Foi ele quem inspirou a descoberta da esquizofrenia (feita por Eugen Bleuler,
médico de Sabina). Otto e Sabina esperam o mínimo dos que cuidam do sofrimento
psíquico: tornar os pacientes aptos para a liberdade. Mas muita gente se
esquece disso hoje em dia.
Mas
por que Cronenberg foi se meter a fazer um filme paradão? Sem sangue, sem
experiências malucas e mafiosos russos? E sem moscas?
Christian
Dunker – Cronenberg fez seus melhores trabalhos justamente sobre o problema da
dissolução do eu: Videodrome
(1983), A mosca
(1986), Gêmeos: mórbida
semelhança (1988), Naked
lunch (1991) e Spider
(2002). E o filme todo trata dessa dissolução, processo vivido por Sabina e
apontado em sua poderosa ideia de que a verdadeira sexualidade pede a
destruição do ego.
A
dissolução do eu significa que ela não pode ser reconhecida como mulher, como
esposa, como médica, como alguém diferente de uma filha.

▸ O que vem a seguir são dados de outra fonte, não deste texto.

(** [browser.close()] is called on success; when the run fails it was not
    called, unless the call itself is what failed. *)
Definition closes_on_success_only {W : Type} (r : Run W unit) : bool :=
  match result r with
  | inl _ => implb (existsb is_browser_close (trace r))
                   (existsb (fun ev => failed ev && is_browser_close ev) (trace r))
  | inr _ => existsb is_browser_close (trace r)
  end.

(** The calls up to the contacts page, verify_send_message_ui.py 5-36 and
    the [with] statement of line 72. *)
Definition open_contacts_calls (unique_email : string) : list ApiCall :=
  [ SyncPlaywrightEnter;
    Launch true;
    BrowserNewContext;
    ContextNewPage;
    Goto "http://localhost:3000/register";
    Fill (get_by_label "Nombre completo" false) "Test User";
    Fill (get_by_label "Correo electrónico" false) unique_email;
    Fill (get_by_label "Contraseña" true) "password123";
    Fill (get_by_label "Confirmar contraseña" false) "password123";
    Click (get_by_role "button" "Crear cuenta");
    ExpectToHaveUrl (url_is "http://localhost:3000/login") (Some 15000%Z);
    Fill (get_by_label "Correo electrónico" false) unique_email;
    Fill (get_by_label "Contraseña" true) "password123";
    Click (get_by_role "button" "Iniciar sesión");
    ExpectToHaveUrl (url_is "http://localhost:3000/dashboard") (Some 15000%Z);
    Goto "http://localhost:3000/dashboard/contacts";
    WaitForLoadState "networkidle" (Some 15000%Z) ].

(** The calls of [create_contact], verify_send_message_ui.py 40-55. *)
Definition create_contact_calls : list ApiCall :=
  [ Click (get_by_role "button" "Nuevo contacto");
    ExpectToBeVisible (get_by_role "heading" "Nuevo Contacto") None;
    Fill (get_by_label "Nombre y Apellido" false) "Test Contact";
    Fill (get_by_label "Teléfono" false) "1234567890";
    Click (get_by_role "button" "Guardar Contacto");
    ExpectNotToBeVisible (get_by_role "heading" "Nuevo Contacto") (Some 10000%Z);
    Reload;
    WaitForLoadState "networkidle" (Some 15000%Z);
    ExpectToBeVisible (locator "table") (Some 10000%Z) ].

(** The calls both branches continue with, verify_send_message_ui.py 58-61,
    and the [browser.close()] of the [finally]. *)
Definition contact_link_calls : list ApiCall :=
  [ Click (loc_first (locator contact_link_selector));
    ExpectToHaveUrl (url_lambda_startswith "http://localhost:3000/dashboard/contacts/")
                    (Some 15000%Z);
    BrowserClose ].

(** verify_send_message_ui.py 64: the check of the send-message marker. *)
Definition checks_marker (ev : Event) : bool :=
  match ev with
  | ApiEv (ExpectToBeVisible (get_by_text text) _) _ =>
      String.eqb text "Enviar mensaje directo"
  | _ => false
  end.

(** The run stops before the marker: it fails, without the marker check and
    without a screenshot. *)
Definition stops_before_marker {W : Type} (r : Run W unit) : bool :=
  match result r with
  | inl _ => negb (existsb checks_marker (trace r))
             && negb (existsb is_screenshot (trace r))
  | inr _ => false
  end.

(** The browser of a run: not launched, open, or closed. *)
Inductive BrowserState : Type := NotLaunched | BrowserOpen | BrowserClosed.

(** [launch] opens the browser when it returns; [browser.close()] closes it
    when it returns; leaving [sync_playwright()] stops the driver, which
    closes the browser it launched. *)
Definition browser_step (st : BrowserState) (ev : Event) : BrowserState :=
  match ev with
  | ApiEv (Launch _) (inr _) => BrowserOpen
  | ApiEv BrowserClose (inr _) | SysEv SyncPlaywrightExit _ =>
      match st with
      | BrowserOpen => BrowserClosed
      | _ => st
      end
  | _ => st
  end.

(** The state of the browser when the run ends. *)
Definition browser_after (tr : list Event) : BrowserState :=
  fold_left browser_step tr NotLaunched.

(** The run does not end with the browser open, and ends with it closed
    when it was launched. *)
Definition browser_released (tr : list Event) : bool :=
  match browser_after tr with
  | NotLaunched => negb (existsb is_launch tr)
  | BrowserOpen => false
  | BrowserClosed => true
  end.

(** ** Simulated worlds *)

(** A world without state: the clock, the environment, the page content and
    the calls that raise are fixed. *)
Record Sim : Type := mkSim {
  sim_now : Q;
  sim_base_url : option string;
  sim_raises : ApiCall -> option Exn;
  sim_visible : bool;
  sim_texts : list string;
  sim_url : string;
  sim_box : option Box
}.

Muitos quadros se
caracterizam por uma perturbação da lógica do reconhecimento (depressão, mania,
histeria, obsessão). Outros tantos podem ser alinhados com os problemas gerados
por algo exterior (no caso das fobias).O que caracteriza o quadro de Sabina é a
combinação entre os dois tipos de funcionamento, com sintomas dos dois tipos.
Ilustra
muito bem isso a recordação na qual o pai de Sabina fazia com que ela beijasse
sua mão (reconhecendo sua autoridade) antes que a mesma mão paterna a
espancasse (como um objeto).
Suas
conquistas na esfera do reconhecimento, propiciadas pela liberação de seu
desejo de estudar, tornar-se psiquiatra, depois psicanalista (para o horror de
Jung), associada à maternidade e ao casamento, podem sugerir a imagem de uma
Sabina pacificada. Mas até onde pude acompanhar, isso está longe de representar
a mulher que era, sobretudo, uma amante do conflito, não de sua solução.
Jung
é genial porque percebe que a espasmódica e enlouquecida Sabina tem o grão de
ousadia necessário para se tornar psiquiatra. A “loucura” de Sabina é a causa
eficiente do filme. Alerta para a insanidade das fronteiras e para a força
criativa que acompanha a destruição da individualidade.